AR ADC 054.00.91 Appendix AArkansas Administrative Code

West's Arkansas Administrative Code
Title 054. Insurance Department
Division 00.
Rule 91. Creating a Legal Framework Within Which Service Contracts Are Defined, Sold and Regulated
Ark. Admin. Code 054.00.91 Appendix A
054.00.91 Appendix A. Service Contract Provider Registration Form.
SERVICE CONTRACT PROVIDER REGISTRATION FORM
Unless exempt, a provider of a service contract in Arkansas issued on or after October 1, 2007 is required to register with the Arkansas Insurance Department. For information on service contracts, see Arkansas Code Annotated §§ 4-114-101, et seq. and Arkansas Insurance Department Rule 91.
Return Completed Form with Registration Fee to:
Arkansas Insurance Department, Finance Division
1200 West Third Street, Little Rock, Arkansas 72201-1904
501-371-2665, Fax 501-371-2747
http://www.insurance.arkansas.gov/finance/divpage.htm
Registration Information
__________ Original Registration or __________ Annual Renewal Registration
__________ $200 Registration Fee Enclosed. Check made payable to: State Insurance Department Trust Fund.
Provider Identification Information
1. Legal Name of Provider: __________ Trade Name (if different) __________ Principal Business Street Address: __________ City: __________ State: __________ Zip Code: __________ Contact Person: __________ E-mail Address: __________ Telephone Number: __________ Facsimile Number: __________
2. Domicile of Provider: __________
3. Name and Contact Information for Provider's Representative to handle inquiries in Service Contracts Sold in Arkansas (if different than the contact person listed in item number one):
Name: __________ E-mail Address: __________ Principal Business Street Address: __________ City: __________ State: __________ Zip Code: __________ Telephone Number: __________ Facsimile Number: __________
4. List the States in which the Provider is engaged in the business of providing Service Contracts: __________
5. Are there any administrative or regulatory actions that have been taken or our pending against the Provider by any governmental agency within the last ten (10) years?

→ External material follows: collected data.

Lemma strlen_bytes len : 0 <= len <= INT_MAX ->
  is_bytes (wire_strlen len) /\ 0 < zlen (wire_strlen len) <= 5.
Proof.
  intros Hl. unfold wire_strlen. change FIXSTR with (5 * 2 ^ 5).
  repeat case_test; rewrite ?lor_high by lia;
    (split; [header_bytes | unfold zlen; simpl; lia]).
Qed.

Lemma binlen_bytes len : 0 <= len <= INT_MAX ->
  is_bytes (wire_binlen len) /\ 0 < zlen (wire_binlen len) <= 5.
Proof.
  intros Hl. unfold wire_binlen. repeat case_test;
    (split; [header_bytes | unfold zlen; simpl; lia]).
Qed.

Lemma array_bytes len : 0 <= len <= INT_MAX ->
  is_bytes (wire_array len) /\ 0 < zlen (wire_array len) <= 5.
Proof.
  intros Hl. unfold wire_array. change FIXARRAY with (9 * 2 ^ 4).
  repeat case_test; rewrite ?lor_high by lia;
    (split; [header_bytes | unfold zlen; simpl; lia]).
Qed.

Lemma map_bytes len : 0 <= len <= INT_MAX ->
  is_bytes (wire_map len) /\ 0 < zlen (wire_map len) <= 5.
Proof.
  intros Hl. unfold wire_map. change FIXMAP with (8 * 2 ^ 4).
  repeat case_test; rewrite ?lor_high by lia;
    (split; [header_bytes | unfold zlen; simpl; lia]).
Qed.

Lemma ext_bytes len ty : 0 <= len <= INT_MAX -> is_byte ty ->
  is_bytes (wire_ext len ty) /\ 0 < zlen (wire_ext len ty) <= 6.
Proof.
  intros Hl Hty. unfold wire_ext, wrapu. repeat case_test;
    (split; [header_bytes | unfold zlen; simpl; rewrite ?length_app; simpl; lia]).
Qed.

(** What the three length-prefixed types accept. *)
Definition short_bytes (bs : list Z) : Prop := is_bytes bs /\ zlen bs <= INT_MAX.

#[export, refine] Instance string_packs : Packs string_packer :=
  {| wire bs := wire_strlen (zlen bs) ++ bs; packable := short_bytes |}.
Proof.
  - intros a [Hb Hl]. pose proof (zlen_nonneg a). destruct (strlen_bytes (zlen a)) as [H1 H2]; [lia |].
    split; [auto with qtng | zlen_lia].
  - intros a D F W [Hb Hl]. pose proof (zlen_nonneg a).
    destruct (strlen_bytes (zlen a)) as [H1 H2]; [lia |].
    apply writes_ignore, writes_io_precond. cbv zeta. rewrite u32_id, zlen_to_nat, take_ge by lia.
    apply writes_io_bind; apply writes_io_raw; try done. unfold wire_strlen, INT_MAX in *. lia.
  - intros a D F R [Hb Hl]. by apply reads_assign, reads_string.
Defined.

#[export, refine] Instance bin_packs : Packs bin_packer :=
  {| wire bs := wire_binlen (zlen bs) ++ bs; packable := short_bytes |}.
Proof.
  - intros a [Hb Hl]. pose proof (zlen_nonneg a). destruct (binlen_bytes (zlen a)) as [H1 H2]; [lia |].
    split; [auto with qtng | zlen_lia].
  - intros a D F W [Hb Hl]. pose proof (zlen_nonneg a).
    destruct (binlen_bytes (zlen a)) as [H1 H2]; [lia |].
    apply writes_ignore, writes_io_precond. cbv zeta. unfold INT_MAX, UINT32_MAX in *. test_false.
    apply writes_io_bind; apply writes_io_raw; try done. unfold wire_binlen, INT_MAX in *. lia.
  - intros a D F R [Hb Hl]. by apply reads_assign, reads_bin.
Defined.

(** An extension header and what follows it. *)
Lemma reads_ext_then {D} `{F : FileLike D} `{R : !ReadContract D} s ty payload post :
  zlen payload <= INT_MAX -> holds s ((wire_ext (zlen payload) ty ++ payload) ++ post) ->
  exists s1 s2, readExtHeader s = Ret (Done (zlen payload, ty), s1)
    /\ readRawBytes (zlen payload) s1 = Ret (Done payload, s2)
    /\ advanced s s1 (zlen (wire_ext (zlen payload) ty)) (payload ++ post)
    /\ advanced s s2 (zlen (wire_ext (zlen payload) ty ++ payload)) post.
Proof.
  intros Hl Hs. rewrite <- app_assoc in Hs. pose proof (zlen_nonneg payload).
  destruct (reads_ext_header (zlen payload) ty) with (s := s) (post := payload ++ post)
    as (s1 & E1 & Ha1); [lia | done | zlen_lia |].
  pose proof Ha1 as (Hs1 & Hp1 & Hl1).
  destruct (reads_io_raw payload (zlen payload) eq_refl Hl s1 post Hs1 (zlen_nonneg post))
    as (s2 & E2 & Hs2 & Hp2 & Hl2).
  exists s1, s2. split_and!; try done. rewrite zlen_app. split_and!; [done | lia | congruence].
Qed.

Lemma writes_ext {D} `{F : FileLike D} `{W : !WriteContract D} ty payload :
  is_byte ty -> short_bytes payload ->
  writes_io (_ ← writeExtHeader (u32 (zlen payload)) ty; writeRawBytes payload)
    (wire_ext (zlen payload) ty ++ payload).
Proof.
  intros Hty [Hb Hl]. pose proof (zlen_nonneg payload). rewrite u32_id by lia.
  destruct (ext_bytes (zlen payload) ty) as [H1 H2]; [lia | done |].
  apply writes_io_bind; [| by apply writes_io_raw].
  intros s d n Ht Hn. pose proof Ht as (Hd & Hs & _). unfold writeExtHeader. rewrite Hs, Hd.
  cbn [isOk negb]. apply writes_io_raw; [done | unfold wire_ext, INT_MAX in *; lia | done | done].
Qed.

#[export, refine] Instance ext_packs : Packs ext_packer :=
  {| wire e := wire_ext (zlen e.(ext_payload)) e.(ext_type) ++ e.(ext_payload);
     packable e := is_byte e.(ext_type) /\ short_bytes e.(ext_payload) |}.
Proof.
  - intros [ty p] [Hty [Hb Hl]]. cbn [ext_type ext_payload] in *. pose proof (zlen_nonneg p).
    destruct (ext_bytes (zlen p) ty) as [H1 H2]; [lia | done |].
    split; [auto with qtng | zlen_lia].
  - intros [ty p] D F W [Hty Hp]. by apply writes_ignore, writes_io_precond, writes_ext.
  - intros [ty p] D F R [Hty [Hb Hl]] old s post Hs. cbn [ext_type ext_payload] in *.
    destruct (reads_ext_then s ty p post Hl Hs) as (s1 & s2 & E1 & E2 & Ha1 & Ha2).
    cbn [p_read ext_packer]. unfold read_ext. rewrite E1. cbn [mbind result_bind].
    case_test; [rewrite E2; by exists s2 |].
    destruct p; [| zlen_lia]. exists s1. split; [done |]. by rewrite app_nil_r.
Defined.

(** ** Timestamps *)

(** The time points the format carries: whole milliseconds from 1970 on. *)
Definition stampable (dt : DateTime) : Prop :=
  dt.(valid) = true /\ dt.(local) = false /\ 0 <= dt.(tp) < 2 ^ 63 /\ dt.(tp) mod 1000000 = 0.

Lemma packDatetime_stamp dt : stampable dt ->
  let msecs := dt.(tp) / 1000000 in
  packDatetime dt = be_encode 8 ((msecs mod 1000) * 1000000 * 2 ^ 34 + msecs / 1000)
  /\ 0 <= msecs /\ msecs / 1000 < 2 ^ 34.
Proof.
  intros (Hv & _ & Ht & _) msecs. unfold packDatetime, toMSecsSinceEpoch. rewrite Hv. cbn [negb].
  rewrite Z.quot_div_nonneg by lia. fold msecs.
  assert (Hm : 0 <= msecs < 2 ^ 63) by (subst msecs; dm_lia).
  assert (Hs : 0 <= msecs / 1000 < 2 ^ 34) by (subst msecs; dm_lia).
  assert (Hf : 0 <= (msecs mod 1000) * 1000000 < 2 ^ 30) by dm_lia.
  unfold wrapu. rewrite (Z.mod_small msecs), shiftl_mul by lia.
  rewrite (Z.mod_small (_ * 2 ^ 34)) by lia. rewrite lor_high by lia. split; [done | lia].
Qed.

Lemma unpack_pack dt : stampable dt -> unpackDatetime (packDatetime dt) = Ret dt.
Proof.
  intros Hs. destruct (packDatetime_stamp dt Hs) as (-> & Hm & Hsec).
  destruct Hs as (Hv & Hl & Ht & Hms). set (msecs := dt.(tp) / 1000000) in *.
  unfold unpackDatetime. rewrite zlen_be_encode.
  set (f := (msecs mod 1000) * 1000000) in *.
  assert (Hf : 0 <= f < 2 ^ 30) by (subst f; dm_lia).
  assert (0 <= msecs / 1000) by (subst msecs; dm_lia).
  rewrite be_encode_decode_small by (change (256 ^ Z.of_nat 8) with (2 ^ 64); lia).
  change (Z.of_nat 8 =? 4) with false. change (Z.of_nat 8 =? 8) with true. cbv iota zeta.
  cbn [mbind result_bind]. change 0x3ffffffff with (Z.ones 34).
  rewrite Z.land_ones, shiftr_div by lia.
  rewrite (Z.add_comm (f * _)), Z.mod_add, Z.mod_small by lia.
  rewrite Z.div_add, (Z.div_small (msecs / 1000)), Z.add_0_l by lia.
  assert (Hsum : msecs / 1000 * 1000 + f / 1000000 = msecs).
  { subst f. rewrite Z.div_mul by done. pose proof (Z.div_mod msecs 1000). lia. }
  assert (msecs < 2 ^ 45)
    by (pose proof (Z.div_mod msecs 1000); pose proof (Z.mod_pos_bound msecs 1000); lia).
  unfold wrapu at 2. rewrite (Z.mod_small (_ * 1000)) by lia. rewrite Hsum.
  unfold wrapu. rewrite (Z.mod_small msecs) by lia.
  unfold wraps. rewrite Z.mod_small by lia. unfold fromMSecsSinceEpoch.
  assert (Htp : msecs * 1000000 = dt.(tp)) by (subst msecs; dm_lia).
  replace (msecs + 2 ^ (64 - 1) - 2 ^ (64 - 1)) with msecs by lia. rewrite Htp. test_true.
  clearbody msecs. destruct dt; simpl in *. by subst.
Qed.
(** [m] returns from [s], and its result satisfies [Q]. *)
Definition bruns {A} (m : bio D A) (s : BStream D) (Q : A -> BStream D -> Prop) : Prop :=
  exists o s', m s = Ret (o, s') /\ bstep s s' /\ match o with Done a => Q a s' | Failed _ => True end.

Lemma bstep_refl s : bwf s -> bstep s s.
Proof. intros. split; [done | lia]. Qed.

Lemma bstep_trans s1 s2 s3 : bstep s1 s2 -> bstep s2 s3 -> bstep s1 s3.
Proof. intros (_ & ? & ? & ? & ?) (? & ? & ? & ? & ?). split; [done |]. split_and!; try congruence; lia. Qed.

Lemma bruns_ret {A} (a : A) s (Q : A -> BStream D -> Prop) : bwf s -> Q a s -> bruns (mret a) s Q.
Proof. intros. exists (Done a), s. split; [done |]. split; [by apply bstep_refl | done]. Qed.

Lemma bruns_fail {A} st s (Q : A -> BStream D -> Prop) : bwf s -> bruns (bfail st) s Q.
Proof. intros Hs. do 2 eexists. split; [done |]. split; [| done]. split; [apply Hs | cbn; lia]. Qed.

Lemma bruns_bind {A B} (m : bio D A) (k : A -> bio D B) s (P : A -> BStream D -> Prop) Q :
  bruns m s P -> (forall a s', bstep s s' -> bwf s' -> P a s' -> bruns (k a) s' Q) -> bruns (m ≫= k) s Q.
Proof.
  intros (o & s1 & E & H1 & Ho) Hk. unfold mbind, bio_bind, bruns. rewrite E. destruct o as [a |].
  - destruct (Hk a s1 H1 (proj1 H1) Ho) as (o2 & s2 & -> & H2 & Ho2).
    exists o2, s2. split; [done |]. split; [by eapply bstep_trans | done].
  - exists (Failed None), s1. by split.
Qed.

Lemma bruns_mono {A} (m : bio D A) s (P Q : A -> BStream D -> Prop) :
  bruns m s P -> (forall a s', bstep s s' -> P a s' -> Q a s') -> bruns m s Q.
Proof.
  intros (o & s1 & E & H1 & Ho) H. exists o, s1. do 2 (split; [done |]). destruct o; [by apply H | done].
Qed.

__________ Yes __________ No If yes, attach a detailed explanation of any such actions.
Renewal Information
If this is a renewal registration, please note any material changes that have occurred subsequent to the filing of your most recent registration: __________ __________ __________ __________
Compliance with Financial Requirements
__________ (Provider's Name) has chosen to comply with the obligations imposed by Ark. Code Ann. § 4-114-104(d), under one of the options checked below:
1. __________ All service contracts are insured under a reimbursement insurance policy that meets the requirements of Ark. Code Ann. § 4-114-104(d)(1). (Submit a copy of the active policy)
2. __________ A funded reserve account is maintained that meets the requirements of Ark. Code Ann. § 4-114-104(d)(2). (Provide documentation of the funded reserve account showing that it meets the requirements of Ark. Code Ann. § 4-114-104(d)(2))
3. __________ A financial security deposit that meets the requirements of Ark. Code Ann. § 4-114-104(d)(3) of not less than 5% of gross considerations received less claims paid, but not less than $25,000, consisting of a surety bond issued by an authorized surety. (Provide proof that your security deposit meets the minimum requirements and complete the attached Service Contract Provider Bond Form)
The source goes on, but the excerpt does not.